Mit den jüngsten Zukäufen beweist SAP, dass sich die Walldorfer auch durch die offensiven Vorstöße der Amerikaner nicht aus dem Konzept bringen lassen, auch wenn Oracle damit zunächst Marktanteile zu gewinnen scheint. Viel wichtiger ist allerdings der Umstand, welches Strategiekonzept langfristig aufgeht - dies wird sich aber erst in den kommenden Quartalen bzw. Jahren zeigen.

Kurzportrait

Das im Jahre 1972 ins Leben gerufene und in Walldorf ansässige Softwarehaus SAP AG stieg insbesondere in den 80er und 90er Jahren zum weltweit führenden Anbieter im Bereich ERP-Software (Enterprise Resource Planning) auf.

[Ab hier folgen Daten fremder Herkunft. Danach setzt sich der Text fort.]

Lemma get_license_content_decodes_witness :
  server world_mit (api_url (py "octo-org") (py "project-x") (py "contents/LICENSE?ref=" ++ py "main"))
    (request_headers world_mit)
  = inr {| status_code := 200;
           json := inr (PyDict (<[ py "content" := PyStr (base64.b2a_base64 EXPECTED_MIT_CONTENT) ]>
                                  (<[ py "name" := PyStr (py "LICENSE") ]> ∅))) |}
  /\ outcome_of (_get_license_content world_mit (request_headers world_mit)
                   (py "octo-org") (py "project-x") (py "main"))
     = Returned (Some EXPECTED_MIT_CONTENT)
  /\ stderr_of (trace_of (_get_license_content world_mit (request_headers world_mit)
                   (py "octo-org") (py "project-x") (py "main"))) = [].
Proof.
  assert (server world_mit
            (api_url (py "octo-org") (py "project-x") (py "contents/LICENSE?ref=" ++ py "main"))
            (request_headers world_mit)
          = inr {| status_code := 200;
                   json := inr (PyDict (<[ py "content" := PyStr (base64.b2a_base64 EXPECTED_MIT_CONTENT) ]>
                                          (<[ py "name" := PyStr (py "LICENSE") ]> ∅))) |}) as Hs
    by (vm_compute; reflexivity).
  split; [exact Hs|].
  assert (truth (PyDict (<[ py "content" := PyStr (base64.b2a_base64 EXPECTED_MIT_CONTENT) ]>
                           (<[ py "name" := PyStr (py "LICENSE") ]> ∅))) = true) as Hb
    by (vm_compute; reflexivity).
  assert (decoded_text (PyDict (<[ py "content" := PyStr (base64.b2a_base64 EXPECTED_MIT_CONTENT) ]>
                           (<[ py "name" := PyStr (py "LICENSE") ]> ∅)))
          = inr EXPECTED_MIT_CONTENT) as Hd by (vm_compute; reflexivity).
  pose proof (get_license_content_decodes world_mit (request_headers world_mit)
                (py "octo-org") (py "project-x") (py "main") _ _ Hs eq_refl eq_refl Hb) as H.
  rewrite Hd in H. exact H.
Defined.

(** X11: a 200 response whose JSON body counts as false (an empty object or
    list, [null], zero, an empty string, [false]) gives [None] silently:
    nothing is decoded and no diagnostic is printed by the fetcher. *)
Theorem get_license_content_falsy_body (w : World) (headers : gmap pystr pystr)
    (org repo branch : pystr) (response : Response) (body : pyvalue) :
  server w (api_url org repo (py "contents/LICENSE?ref=" ++ branch)) headers = inr response ->
  status_code response = 200%Z -> json response = inr body -> truth body = false ->
  _get_license_content w headers org repo branch =
  ([HttpGet (api_url org repo (py "contents/LICENSE?ref=" ++ branch)) headers; ResponseJson],
   Returned None).
Proof.
  intros Hs H200%Z.eqb_eq Hj Hb.
  by rewrite get_license_content_cases, call_api_cases, Hs, H200, Hj, Hb.
Qed.

Lemma get_license_content_falsy_body_witness :
  truth (PyDict ∅) = false
  /\ _get_license_content world_empty_object (request_headers world_empty_object)
       (py "octo-org") (py "project-x") (py "main") =
     ([HttpGet (api_url (py "octo-org") (py "project-x") (py "contents/LICENSE?ref=" ++ py "main"))
         (request_headers world_empty_object); ResponseJson],
      Returned None).
Proof.
  assert (truth (PyDict ∅) = false) as Hb by reflexivity.
  split; [exact Hb|].
  exact (get_license_content_falsy_body world_empty_object (request_headers world_empty_object)
           (py "octo-org") (py "project-x") (py "main")
           {| status_code := 200; json := inr (PyDict ∅) |} (PyDict ∅)
           eq_refl eq_refl eq_refl Hb).
Defined.

(** X12: whatever the network and the file are, [_get_license_content] sends
    exactly one request, for [contents/LICENSE] at the branch given as [ref],
    and lets no exception deriving from [Exception] escape: decoding failures
    of every kind end in a [None] result. *)
Theorem get_license_content_one_request_no_Exception (w : World)
    (headers : gmap pystr pystr) (org repo branch : pystr) :
  requests_of (trace_of (_get_license_content w headers org repo branch)) =
  [HttpGet (py "https://api.github.com/repos/" ++ org ++ py "/" ++ repo ++ py "/"
            ++ py "contents/LICENSE?ref=" ++ branch) headers]
  /\ forall e, outcome_of (_get_license_content w headers org repo branch) = Raised e ->
               is_Exception e = false.
Proof.
  rewrite get_license_content_cases, call_api_cases.
  fold (api_url org repo (py "contents/LICENSE?ref=" ++ branch)).
  destruct (server w _ headers) as [e | response].
  { destruct (is_Exception e) eqn:He; split; try done. by intros e' [= <-]. }
  destruct (status_code response =? 200)%Z.
  - destruct (json response) as [e | body].
    { destruct (is_Exception e) eqn:He; split; try done. by intros e' [= <-]. }
    cbn [negb orb]. destruct (truth body); cbn [negb]; [|done].
    destruct (decoded_text body); cbn [trace_of outcome_of fst snd];
      rewrite !requests_of_app, requests_of_decode_events; done.
  - by destruct (status_code response =? 404)%Z.
Qed.

Lemma fetch_cases w :
  fetch w =
  match answer w with
  | inl e =>
      if is_Exception e
      then ([HttpGet (license_url w) (request_headers w);
             Stderr (diag_api_exception license_endpoint (exn_str e))], Returned None)
      else ([HttpGet (license_url w) (request_headers w)], Raised e)
  | inr response =>
      if (status_code response =? 200)%Z then
        match json response with
        | inl e =>
            if is_Exception e
            then ([HttpGet (license_url w) (request_headers w); ResponseJson;
                   Stderr (diag_api_exception license_endpoint (exn_str e))], Returned None)
            else ([HttpGet (license_url w) (request_headers w); ResponseJson], Raised e)
        | inr body =>
            if truth body then
              match decoded_text body with
              | inr text =>
                  ([HttpGet (license_url w) (request_headers w); ResponseJson]
                     ++ decode_events body, Returned (Some text))
              | inl e =>
                  ([HttpGet (license_url w) (request_headers w); ResponseJson]
                     ++ decode_events body ++ [Stderr (diag_decode (exn_str e))],
                   Returned None)
              end
            else ([HttpGet (license_url w) (request_headers w); ResponseJson], Returned None)
        end
      else if (status_code response =? 404)%Z then
        ([HttpGet (license_url w) (request_headers w);
          Stderr (diag_api_not_found license_endpoint)], Returned None)
      else
        ([HttpGet (license_url w) (request_headers w);
          Stderr (diag_api_status license_endpoint (status_code response))], Returned None)
  end.
Proof.
  unfold fetch, answer, license_url.
  rewrite get_license_content_cases, call_api_cases. fold license_endpoint.
  destruct (server w _ _) as [e | response]; [by destruct (is_Exception e)|].
  destruct (status_code response =? 200)%Z.
  - destruct (json response) as [e | body]; [by destruct (is_Exception e)|].
    cbn [negb orb]. destruct (truth body); cbn [negb]; [|done].
    by destruct (decoded_text body).
  - by destruct (status_code response =? 404)%Z.
Qed.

Diese Unternehmenssoftware erlaubt es Firmenkunden wichtige Daten im Bezug auf Geschäftsprozesse, wie der Produktion, Buchhaltung, Personalverwaltung und Vertrieb innerhalb eines Unternehmens im Auge zu behalten und Geschäftsabläufe zu optimieren. Heute setzen bereits mehr als 21.000 Unternehmen in mehr als 120 Ländern weltweit auf Software aus dem Hause SAP.

Mit dem Einzug des Internet ergänzte auch SAP sein Produktangebot entsprechend und bietet neben seinem Internet-Portal mySAP.com mit der komplexen Softwarereihe mySAP Business Suite sowohl Lösungen rund um elektronische Beschaffungssysteme (Supply Chain Management) als auch Kundenmanagement (Customer Relationship Management) an.

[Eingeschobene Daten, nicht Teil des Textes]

(** * ndarray_tensor: conversions between numpy ndarrays and TF_Tensors

    A shallow embedding of
    [tensorflow/python/lib/core/ndarray_tensor.cc] and the properties of
    its string codec, shape resolver and conversion entry points.

    Pointers into a buffer are byte offsets from the buffer's base, kept
    as [Z]; 64-bit arithmetic is written with its wrap-around; a buffer
    is a list of bytes; a [Status] together with the out-parameters of a
    C++ function is an [Outcome]. *)

From Stdlib Require Import String ZArith List Lia Bool.
From coqutil Require Import Byte Word.LittleEndianList Z.bitblast.
Import ListNotations.
Local Open Scope Z_scope.

(** ** Machine integers *)

Module Int.

(** Conversion to [uint64] / [size_t]. *)
Definition to_uint64 (z : Z) : Z := z mod 2 ^ 64.

(** Conversion to [int64] / [npy_intp] / [Py_ssize_t] (two's complement). *)
Definition to_int64 (z : Z) : Z := (z + 2 ^ 63) mod 2 ^ 64 - 2 ^ 63.

Definition sizeof_uint64 : Z := 8.

End Int.

(** Length of a list as a machine-sized quantity. *)
Definition zlen {A : Type} (l : list A) : Z := Z.of_nat (length l).

(** ** Status and outcomes *)

Inductive Code : Type :=
| INVALID_ARGUMENT
| INTERNAL
| FAILED_PRECONDITION.

(** The arguments of the variadic [errors::Xxx(...)] constructors, which
    concatenate strings and numbers into the message. *)
Inductive StrCatArg : Type :=
| Str (s : string)
| Num (n : Z).

Record Status : Type := mkStatus { code : Code; error_message : list StrCatArg }.

Module errors.
Definition InvalidArgument (args : list StrCatArg) : Status :=
  mkStatus INVALID_ARGUMENT args.
Definition Internal (args : list StrCatArg) : Status :=
  mkStatus INTERNAL args.
Definition FailedPrecondition (args : list StrCatArg) : Status :=
  mkStatus FAILED_PRECONDITION args.
End errors.

(** What a call does: it returns [Status::OK()] with its out-parameters,
    it returns a non-OK [Status], or the process does not survive it (a
    failed [CHECK], an access outside a buffer). *)
Inductive Outcome (A : Type) : Type :=
| Ok (a : A)
| Fail (s : Status)
| Abort (what : string).

Arguments Ok {A} a.
Arguments Fail {A} s.
Arguments Abort {A} what.

Definition bind {A B : Type} (m : Outcome A) (k : A -> Outcome B) : Outcome B :=
  match m with
  | Ok a => k a
  | Fail s => Fail s
  | Abort w => Abort w
  end.

Notation "x <- m ;; k" := (bind m (fun x => k))
  (at level 61, m at next level, right associativity).
Notation "' p <- m ;; k" := (bind m (fun x => let p := x in k))
  (at level 61, p pattern, m at next level, right associativity).

Definition ok {A : Type} (m : Outcome A) : bool :=
  match m with Ok _ => true | _ => false end.

(** ** Buffers *)

Definition buffer : Type := list byte.

Module Mem.

(** [memcpy(mem + pos, bs, |bs|)]. *)
Definition store_bytes (mem : buffer) (pos : Z) (bs : list byte) : Outcome buffer :=
  if (0 <=? pos) && (pos + zlen bs <=? zlen mem)
  then Ok (firstn (Z.to_nat pos) mem ++ bs ++ skipn (Z.to_nat pos + length bs) mem)
  else Abort "out-of-bounds write".

(** The [len] bytes at [mem + pos]. *)
Definition load_bytes (mem : buffer) (pos len : Z) : Outcome (list byte) :=
  if (0 <=? pos) && (0 <=? len) && (pos + len <=? zlen mem)
  then Ok (firstn (Z.to_nat len) (skipn (Z.to_nat pos) mem))
  else Abort "out-of-bounds read".

(** Assignment through a [uint64] pointer to [mem + pos], in the byte
    order of the host (little-endian). *)
Definition store_uint64 (mem : buffer) (pos v : Z) : Outcome buffer :=
  store_bytes mem pos (le_split 8 v).

(** Read through a [uint64] pointer to [mem + pos]. *)
Definition load_uint64 (mem : buffer) (pos : Z) : Outcome Z :=
  bs <- load_bytes mem pos 8 ;; Ok (le_combine bs).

Um die einzelnen Märkte, wie IT-Services und elektronische Beschaffungssysteme effektiv bearbeiten zu können, gründete SAP 1997 die Tochterfirma SAP SI. SAP SI wuchs in der Vergangenheit wiederum durch die Übernahme von Prescient Consulting. Später wurde SAP SI wieder in den Konzern rückintegriert. Anfang 2005 übernahm SAP den Softwaredienstleister TomorrowNow. Zudem kaufte SAP mit der kanadischen Triversity und der amerikanischen Khimetrics zwei weitere Softwarespezialisten. Im Frühjahr 2006 übernahm SAP zudem den Softwareanbieter Virsa Systems sowie den Softwarespezialisten Frictionless Commerce. Mitte 2006 wurde der Softwarespezialist Praxis Software übernommen. Im Frühjahr 2007 kaufte SAP den norwegischen Softwarehersteller MaXware sowie die finnische Wicom Communications. Im Bereich Business Intelligence verstärkte sich SAP durch die Übernahme von OutlookSoft.

Im Bereich elektronische Beschaffungssysteme gründete SAP gemeinsam mit Siemens, Bosch, INA, Continental AG und ZF Friedrichshafen das Joint-Venture SupplyOn AG. Während SAP acht Prozent an dem Unternehmen beteiligt ist, hält der Autozulieferer Bosch mit 30 Prozent den Löwenanteil an diesem Projekt.

Mit seiner neuesten Version von NetWeaver will sich SAP weitere Geschäftsmöglichkeiten im Integrationsmarkt und im Markt für Application-Server erschließen.

Zahlen

Für das vergangene erste Quartal 2007 meldete SAP einen Umsatzanstieg auf 2,2 Mrd. Euro, ein Zuwachs von sechs Prozent gegenüber dem Vorjahr. Die für Softwarefirmen so wichtigen Lizenzerlöse zogen um zehn Prozent auf 563 Mio. Euro an, nach 514 Mio. Euro im Jahr vorher. Die Produkt-Erlöse kletterten um 9,4 Prozent auf 1,52 Mrd. Euro.

Der Gewinn zog im jüngsten Quartal um zehn Prozent 310 Mio. Euro an, nach einem Profit von 282 Mio. Euro im Jahr vorher. Analysten hatten im Vorfeld im Schnitt mit einem Plus von 309 Mio. Euro kalkuliert.